New Delhi: Partition is a settled question. When A. B. Vajpayee visited Minar-e-Pakistan, his chief objective was to settle the question of Partition once for all. Conceivably, he was the first prime minister to do so. Given Vajpayee’s RSS background, it also signalled a break from the RSS’s ideological construct of Akhand Bharat. Narendra Modi has contempt for such sensitive traditions. He does not understand the imperative of balanced pronouncements in geopolitics. Filled with hatred for the Congress party, he blames it for Partition. He has done so today on the floor of the House, and as prime minister. The Partition history is too complicated to blame one or the other party, and Modi’s parent organization, the RSS, did not even participate in the freedom struggle. The Muslim League and the RSS were two sides of the same coin. So one wonders on what basis Narendra Modi takes the high moral ground. Nevertheless, inter-party battles do not detain this writer at this point. The question that arises from Modi’s intemperate outburst on Partition is this: Does his government dispute the finality of Partition, thereby reversing the stand of every previous administration, including that of Vajpayee’s? And is Akhand Bharat back on the table?
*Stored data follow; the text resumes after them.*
(** * opwire-testkit: the HTTP invoker (lib/engine/HttpInvoker.go)

    A shallow embedding of the invocation-and-capture pipeline: URL
    resolution, request construction, interceptor dispatch, transcript
    rendering, expectation synthesis and snapshot serialization.

    Conventions of the embedding.
    - A Go pointer that may be nil is an [option]; a Go [(T, error)] pair
      whose value is read only when the error is nil is a [Result]; where
      the code reads the value regardless of the error it stays a pair.
    - [http.Header] and every other Go map is a [gmap]; the order in which
      a [range] loop visits a map is not fixed by the language, so it is
      drawn from the runtime ([mapiter], indexed by a counter in the world).
    - Functions of other packages ([encoding/json], [gopkg.in/yaml.v2],
      [net/http], [utils.UrlJoin]) are fields of [Externals].
    - Output sinks, the network and the runtime counter form the [World],
      threaded through the state monad [M]. *)

From Stdlib Require Import Ascii.
From stdpp Require Import gmap strings list fin_maps pretty.

(** ** Go values *)

Definition error := string.

Inductive Result (A : Type) : Type :=
| Ok (a : A)
| Err (e : error).
Arguments Ok {A} a.
Arguments Err {A} e.

(** What a call does: it returns, or it panics (nil dereference). *)
Inductive Outcome (A : Type) : Type :=
| Returned (a : A)
| Panicked.
Arguments Returned {A} a.
Arguments Panicked {A}.

(** [http.Header]: header name to the list of its values. *)
Abbreviation Header := (gmap string (list string)).

(** [io.Writer] handles; two interceptors may hold the same one. *)
Abbreviation Writer := nat.

(** ** Types declared in HttpInvoker.go *)

Record HttpInvokerOptions := {
  opts_PDP : string;
  opts_Version : string
}.

Record TestGenerator := {
  gen_Version : string
}.

Record HttpInvoker := {
  pdp : string;
  generator : TestGenerator
}.

Record HttpHeader := {
  hh_Name : string;
  hh_Value : string
}.

Record HttpRequest := {
  req_Method : string;
  req_Url : string;
  req_PDP : string;
  req_Path : string;
  req_Headers : list HttpHeader;
  req_Body : string
}.

Record HttpResponse := {
  res_Status : string;
  res_StatusCode : Z;
  res_Version : string;
  res_Header : Header;
  res_ContentLength : Z;
  res_Body : string
}.

Record ExplanationWriter := {
  GetConsoleOut : option Writer;
  GetConsoleErr : option Writer
}.

Record SnapshotGenerator := {
  GetTargetWriter : option Writer
}.

(** [Interceptor] is the empty interface; the two fields are the results of
    the type assertions [interceptor.(ExplanationWriter)] and
    [interceptor.(SnapshotGenerator)] ([None]: the assertion fails, as it
    does for a nil interceptor). *)
Record Interceptor := {
  as_ExplanationWriter : option ExplanationWriter;
  as_SnapshotGenerator : option SnapshotGenerator
}.

Definition DEFAULT_PDP : string := "http://localhost:17779".

(** ** Types of the engine package declared outside HttpInvoker.go *)

(** Modelled from the spec: the assertion records [MeasureStatusCode],
    [MeasureHeader], [MeasureHeaders], [MeasureBody], [Expectation] and
    [TestCase] are declared in another file of the engine package, which
    HttpInvoker.go does not show. The fields are those the invoker assigns,
    with the document names the spec gives them ([is-equal-to],
    [has-total], [has-format], [includes], [match-with]). *)
Record MeasureStatusCode := {
  sc_IsEqualTo : option Z
}.

Record MeasureHeader := {
  mh_Name : option string;
  mh_IsEqualTo : option string
}.

Record MeasureHeaders := {
  hs_HasTotal : option Z;
  hs_Items : list MeasureHeader
}.

Record MeasureBody := {
  mb_HasFormat : option string;
  mb_Includes : option string;
  mb_IsEqualTo : option string;
  mb_MatchWith : option string
}.

Record Expectation := {
  exp_StatusCode : option MeasureStatusCode;
  exp_Headers : option MeasureHeaders;
  exp_Body : option MeasureBody
}.

Record TestCase := {
  tc_Title : string;
  tc_Version : string;
  tc_Request : option HttpRequest;
  tc_Expectation : option Expectation
}.

Record GeneratedSnapshot := {
  TestCases : list TestCase
}.

(** Modelled from the spec: [utils.RefOfString] is defined in the utils
    package outside StringUtil.go; it returns a pointer to a copy of its
    argument. *)
Definition RefOfString (s : string) : option string := Some s.

(** ** Types of net/http the invoker reads *)

Record URL := {
  url_RequestURI : string;
  url_Path : string;
  url_Host : string
}.

Record Request := {
  lr_Method : string;
  lr_URL : option URL;
  lr_Proto : string;
  lr_Header : Header
}.

(** [lres_Body] is [None] for a nil body; otherwise it holds what
    [ioutil.ReadAll] yields on it. *)
Record Response := {
  lres_Proto : string;
  lres_Status : string;
  lres_StatusCode : Z;
  lres_Header : Header;
  lres_Body : option (string * option error)
}.

(** ** The world and the external collaborators *)

Inductive NetEvent :=
| EvSend (r : Request)
| EvClose.

Record World := {
  rng : nat;
  net : list NetEvent;
  sinks : gmap Writer (list string)
}.

(** Functions of other packages. [Obj] is [map[string]interface{}];
    the decoders receive the target map and return it updated, together
    with their error. [mapiter n m] is the order in which the [n]-th
    [range] loop of the run visits [m]. *)
Record Externals := {
  Obj : Type;
  make_map : Obj;
  json_Unmarshal : string → Obj → Obj * option error;
  json_MarshalIndent : Obj → string → string → Result string;
  yaml_Unmarshal : string → Obj → Obj * option error;
  yaml_Marshal : Obj → Result string;
  yaml_Marshal_snapshot : GeneratedSnapshot → Result string;
  UrlJoin : string → string → string * option error;
  http_NewRequest : string → string → option string → Result Request;
  CanonicalMIMEHeaderKey : string → string;
  httpClient_Do : Request → option Response * option error;
  mapiter : nat → Header → list (string * list string)
}.

(** The one guarantee Go gives for [range] over a map: every entry is
    visited exactly once. *)
Definition mapiter_visits_once (X : Externals) : Prop :=
  ∀ n (m : Header), mapiter X n m ≡ₚ map_to_list m.

(** ** The state monad *)

Definition M (A : Type) : Type := World → A * World.

#[global] Instance M_ret : MRet M := λ A a σ, (a, σ).

#[global] Instance M_bind : MBind M :=
  λ A B k m σ, let '(a, σ') := m σ in k a σ'.

Fixpoint forM_ {A} (l : list A) (body : A → M unit) : M unit :=
  match l with
  | [] => mret ()
  | a :: l' => body a;; forM_ l' body
  end.

Definition nl : string := String (Ascii.ascii_of_nat 10) "".

(** [len(s) > 0] *)
Definition nonempty (s : string) : bool :=
  match s with
  | EmptyString => false
  | String _ _ => true
  end.

(** [fmt.Fprintln(w, a...)]: the operands separated by spaces and a
    newline reach the sink; the writer's own error is dropped by every
    caller. *)
Definition Fprintln (w : Writer) (operands : list string) : M unit :=
  λ σ, ((), {| rng := rng σ; net := net σ;
               sinks := <[w := default [] (sinks σ !! w)
                               ++ [String.concat " " operands +:+ nl]]> (sinks σ) |}).

(** [for key, vals := range m]: the visiting order of this loop. *)
Definition range (X : Externals) (m : Header) : M (list (string * list string)) :=
  λ σ, (mapiter X (rng σ) m,
        {| rng := S (rng σ); net := net σ; sinks := sinks σ |}).

Definition emit (ev : NetEvent) : M unit :=
  λ σ, ((), {| rng := rng σ; net := net σ ++ [ev]; sinks := sinks σ |}).

(** ** Expectation synthesis *)

Section Engine.
Context (X : Externals).

(** Lines 240-250: one pass of the loop body over a visited entry. *)
Definition itemize (items : list MeasureHeader) (kv : string * list string)
  : list MeasureHeader :=
  match kv.2 with
  | [value] => items ++ [ {| mh_Name := Some kv.1; mh_IsEqualTo := Some value |} ]
  | _ => items
  end.

(** Lines 233-251. *)
Definition measureHeaders (h : Header) : M (option MeasureHeaders) :=
  let total := Z.of_nat (size h) in
  if (0 <? total)%Z then
    visited ← range X h;
    mret (Some {| hs_HasTotal := Some total;
                 hs_Items := foldl itemize [] visited |})
  else mret None.

Definition set_format (b : MeasureBody) (tag content : string) : MeasureBody :=
  {| mb_HasFormat := RefOfString tag; mb_Includes := Some content;
     mb_IsEqualTo := mb_IsEqualTo b; mb_MatchWith := mb_MatchWith b |}.

(** Lines 256-268: the JSON attempt on the shared target map [obj]. *)
Definition try_json (body : string) (b : MeasureBody) (obj : Obj X)
  : MeasureBody * Obj X :=
  match mb_HasFormat b with
  | Some _ => (b, obj)
  | None =>
      let '(obj', err) := json_Unmarshal X body obj in
      match err with
      | None =>
          let content :=
            match json_MarshalIndent X obj' "" "  " with
            | Ok out => out
            | Err _ => body
            end in
          (set_format b "json" content, obj')
      | Some _ => (b, obj')
      end
  end.

(** Lines 270-281: the YAML attempt, on the same target map. *)
Definition try_yaml (body : string) (b : MeasureBody) (obj : Obj X)
  : MeasureBody * Obj X :=
  match mb_HasFormat b with
  | Some _ => (b, obj)
  | None =>
      let '(obj', err) := yaml_Unmarshal X body obj in
      match err with
      | None =>
          let content :=
            match yaml_Marshal X obj' with
            | Ok out => out
            | Err _ => body
            end in
          (set_format b "yaml" content, obj')
      | Some _ => (b, obj')
      end
  end.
Wait and watch. This wretched government will be rapidly backpedalling within twenty-four hours. Indian diplomats will be muttering under their breaths that they haven’t worked for a worse prime minister. And whatever India says or does, the goodwill generated by Vajpayee in Pakistan will take years to recover if at all, and it will certainly not happen till Modi is prime minister. He is jinxed for India.

Geopolitics flows from domestic politics but there are sensitivities associated with geopolitics which domestic politics must strive never to breach. Domestic political differences meet their great leveller in elections but there is no equivalent to elections in geopolitics. Nations and particularly neighbours have to coexist and all parties have to invest in good relations because a breakdown could lead to tensions and, in rare cases, war. Domestic political differences cannot be permitted to get so out of hand as to affect geopolitics and national security. In his excitability and intemperance, Modi becomes blind to the dangers he is courting for India; and when good sense prevails in the rest of government, it is often too late. Pakistan will draw the most horrible conclusions from Modi’s excess, and its existential fears will pull it closer to China and increase the antagonisms of the Pakistan army and terrorist groups. Narendra Modi has inaugurated another year of unremitting border bloodshed with Pakistan.

Indeed, Narendra Modi is deflecting attention from his own multiple failures by focussing selectively on Jawaharlal Nehru. The impartial verdict about the 1965 war was that it was stalemated between India and Pakistan. This was scarcely surprising. Impoverished India was partitioned in two. Neither country had private capital worth speaking of. Their armies and fighting doctrines had been one until the previous year. The Industrial Revolution with its spinoffs in modern weapons had bypassed them both. India might still have had an edge in the 1947-48 fighting but not to such an extent as to alter the course of history. India surged ahead for the first time in the 1971 war, but the Bangladesh War victory is something Narendra Modi would not dwell on. Modi tom-toms a limited border strike; it is nothing to the creation of Bangladesh, which was, and remains, a strategic masterstroke. India faces great perils under Narendra Modi. Strictly because of the rashness and aggressiveness of his government, India has diminishing influence with neighbours. Modi speaks of the Indian army “fighting” the PLA in Doklam. To put the record straight, there was no fighting in military terms. If Rahul Gandhi met the Chinese envoy during the Doklam crisis, it is not a treasonable crime. The envoy was -- and remains -- accredited. And to speak the truth, Doklam does not belong to India. It is a territory in dispute between China and Bhutan, and Bhutan has never asked India officially and publicly to safeguard its interests in Doklam.

India was peacefully rising. Narendra Modi’s thoughtless jingoism has ruined it all.